Fringe regulation of Notch signaling in osteoclasts

Project Summary/Abstract Notch signaling both positively and negatively regulates differentiation and function of osteoclasts, and signaling through the different Notch receptors is modulated through glycosylation first by Protein O-fucosyltransferase 1 (POFUT1) and then by members of the Fringe family of N-acetylglucosaminyl transferases. Multiple positions of the Notch extracellular

domain are subject to O-fucose extension by Fringes, and different Fringes (LFNG, MFGN, and RFNG) demonstrate differences in both patterns of glycosylation and alteration in ligand-specific receptor activation.

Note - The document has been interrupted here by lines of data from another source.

Lemma table_fill es m i k a v :
  table cap es m -> contents k = Some a -> 0 <= i < cap ->
  (view es i = None /\ m !! a = None) \/ (exists w, view es i = Some (a, w)) ->
  (forall q, 0 <= q < cap -> on_way (natural cap a) q i -> view es q <> None) ->
  table cap (<[Z.to_nat i := mkEntry k v true]> es) (<[a := v]> m).
Proof.
  intros HT Hk Hi Hold Hway. pose proof (table_length _ _ _ HT) as Hl.
  assert (Hlt : (Z.to_nat i < length es)%nat) by lia.
  assert (Hnew : entry_item (mkEntry k v true) = Some (a, v)) by (unfold entry_item; cbn; by rewrite Hk).
  destruct (items_insert es (Z.to_nat i) (mkEntry k v true) Hlt) as (rest & Hes & Hes').
  rewrite Hnew in Hes'. cbn in Hes'. change (es !! Z.to_nat i ≫= entry_item) with (view es i) in Hes.
  pose proof (table_distinct _ _ _ HT) as Hnd. rewrite Hes in Hnd.
  assert (Hrest : (a ∉ rest.*1) /\ NoDup rest.*1 /\ <[a := v]> m = <[a := v]> (list_to_map rest)).
  { rewrite (table_map _ _ _ HT), (list_to_map_proper _ _ (table_distinct _ _ _ HT) Hes).
    destruct Hold as [[Hv Hm]|[w Hv]]; rewrite Hv in *; cbn in *.
    - split_and!; [|done|done]. rewrite (table_map _ _ _ HT) in Hm.
      rewrite (list_to_map_proper _ _ (table_distinct _ _ _ HT) Hes) in Hm.
      by apply not_elem_of_list_to_map in Hm.
    - apply NoDup_cons in Hnd as [? ?]. split_and!; [done|done|]. by rewrite insert_insert_eq. }
  destruct Hrest as (Ha & Hrest & ->).
  assert (Hnd' : NoDup (items (<[Z.to_nat i := mkEntry k v true]> es)).*1).
  { rewrite Hes'. by apply NoDup_cons. }
  split; [by rewrite length_insert| |done| |].
  - apply no_dangling_insert; [apply (table_valid _ _ _ HT)|]. cbn. by rewrite Hk.
  - by rewrite (list_to_map_proper _ _ Hnd' Hes').
  - intros j q b w Hj Hq. rewrite !view_insert, Hnew by lia.
    destruct (decide (q = i)) as [->|Hqi]; [done|].
    destruct (decide (j = i)) as [->|Hji].
    + intros [= <- <-] Hon _. by apply Hway.
    + apply (table_reachable _ _ _ HT j q b w Hj Hq).
Qed.

Lemma other_occupied es a q : other es a q -> view es q <> None.
Proof. intros (b & v & -> & _). done. Qed.

(** *** Growth *)

(** The loop of [resize] finds a free slot on the way. *)
Lemma place_spec es m u n d idx k v a :
  table cap es m -> contents k = Some a -> m !! a = None ->
  0 <= u < cap -> view es u = None -> 0 <= d -> steps cap (natural cap a) u < Z.of_nat n + d ->
  0 <= idx < cap -> idx = natural cap a + d \/ idx = natural cap a + d - cap ->
  d <= steps cap (natural cap a) u ->
  (forall q, 0 <= q < cap -> steps cap (natural cap a) q < d -> view es q <> None) ->
  exists es', place n es cap idx (mkEntry k v true) = Done es' /\ table cap es' (<[a := v]> m).
Proof.
  intros HT Hk Hm Hu Hfree. pose proof (natural_range a) as Hnat. pose proof (table_length _ _ _ HT) as Hlen.
  revert d idx. induction n as [|n IH]; intros d idx Hd Hn Hidx Hpos Hdu Hseen; [lia|]. cbn [place].
  destruct (view_read es idx ltac:(lia) (table_valid _ _ _ HT) ltac:(lia)) as (e & -> & Hocc & _).
  cbn [mbind res_bind]. rewrite Hocc. destruct (view es idx) as [[b w]|] eqn:Hv; cbn.
  - assert (idx <> u) by congruence. rewrite (step_succ cap p) by done. apply (IH (d + 1)); try lia.
    + by apply succ_slot_range.
    + circle.
    + circle.
    + intros q Hq Hs. destruct (decide (q = idx)) as [->|]; [by rewrite Hv|].
      apply Hseen; [done|]. circle.
  - rewrite write_ok by lia. eexists. split; [done|]. apply table_fill; [done..|by left|].
    intros q Hq Hway. apply Hseen; [done|]. circle.
Qed.

Lemma rehash_spec old es m :
  table cap es m -> no_dangling old -> NoDup (items old).*1 ->
  (forall a, a ∈ (items old).*1 -> m !! a = None) ->
  Z.of_nat (size m + length (items old)) < cap ->
  exists es', rehash old es cap = Done es' /\ table cap es' (list_to_map (items old) ∪ m).
Proof.
  revert es m. induction old as [|e old IH]; intros es m HT Hv Hnd Hm Hs.
  { exists es. split; [done|]. cbn. by rewrite (left_id_L ∅ (∪)). }
  assert (Hv' : no_dangling old) by (intros e' ?; apply Hv; by constructor).
  rewrite items_cons in *. cbn [rehash].
  destruct e as [k v [|]]; cbn [e_occupied e_key]; [|by apply IH].
  destruct (Hv (mkEntry k v true)) as [a Hk]; [by constructor|done|]. cbn [e_key] in Hk.
  assert (He : entry_item (mkEntry k v true) = Some (a, v)) by (unfold entry_item; cbn; by rewrite Hk).
  rewrite He in *. change (option_list (Some (a, v)) ++ items old) with ((a, v) :: items old) in *.
  rewrite fmap_cons in Hnd, Hm. cbn [fst length] in Hnd, Hm, Hs.
  rewrite (hash_of_contents _ _ Hk). cbn [mbind res_bind].
  apply NoDup_cons in Hnd as [Ha Hnd].
  assert (Hma : m !! a = None) by (apply Hm; by left). cbn [length] in Hs.
  destruct (table_free es m HT ltac:(lia)) as (u & Hu & Hfree).
  pose proof (natural_range a) as Hnat.
  destruct (place_spec es m u (Z.to_nat cap) 0 (natural cap a) k v a HT Hk Hma Hu Hfree) as (es' & Hpl & HT');
    [circle..|by left; circle|circle|intros q Hq; circle|].
  unfold natural in Hpl. rewrite Hpl. cbn [mbind res_bind].
  destruct (IH es' (<[a := v]> m) HT' Hv' Hnd) as (es'' & Hre & HT'').
  - intros b Hb. rewrite lookup_insert_ne by (by intros <-). apply Hm. by right.
  - rewrite map_size_insert_None by done. cbn in Hs. lia.
  - exists es''. split; [done|]. cbn [list_to_map foldr].
    replace (<[a := v]> (list_to_map (items old) : gmap A Z) ∪ m) with ((list_to_map (items old) : gmap A Z) ∪ <[a := v]> m); [done|].
    rewrite <-insert_union_l, insert_union_r; [done|]. by apply not_elem_of_list_to_map.
Qed.
End Fixed.

Lemma view_zeroed n i : view (repeat zeroed n) i = None.
Proof.
  unfold view. destruct (repeat zeroed n !! Z.to_nat i) as [e|] eqn:He; [|done].
  apply list_elem_of_lookup_2, list_elem_of_In, repeat_spec in He as ->. done.
Qed.

Lemma items_zeroed n : items (repeat zeroed n) = [].
Proof. by induction n. Qed.

Lemma table_zeroed cap : table cap (repeat zeroed (Z.to_nat cap)) ∅.
Proof.
  split.
  - apply repeat_length.
  - intros e He%list_elem_of_In%repeat_spec. by subst.
  - rewrite items_zeroed. constructor.
  - by rewrite items_zeroed.
  - intros i q a v _ _. by rewrite view_zeroed.
Qed.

Osteoclasts and their precursors express multiple Notch receptors and ligands as well as all three Fringes, and this project will study the combinatorial effect of these

Fringes on activation of Notch receptors and resultant osteoclast formation and function. The overall hypothesis for this study is combinations of Fringe-catalyzed glycosylation modulate Notch signaling intensity and varying levels of Notch signaling produce either pro- or anti- osteoclast effects. This will be tested in 2 specific aims. In aim 1, contributions of individual

Fringes will be investigated through targeted overexpression and knockdown followed by quantification of Notch1 and Notch2 activation, osteoclast differentiation and activity, and determination of Notch1 and Notch2 receptor glycosylation patterns. In aim 2, the relationship between level of Notch signaling and osteoclast differentiation will be investigated through tuned

expression of active Notch1 and Notch2 intracellular domains in pre-osteoclasts followed by high throughput RNA sequencing to determine patterns of Notch-regulated gene expression and resultant level of osteoclast differentiation. Completion of this work will deepen understanding of Notch modulation of osteoclast formation and function specifically, but also contribute to general

mechanisms of Notch signaling and the combinatorial effects of Fringe-mediated glycosylation. In the long term, this knowledge may contribute to the development of new bone-preserving therapies based on modulation, rather than total inhibition, of osteoclast activity.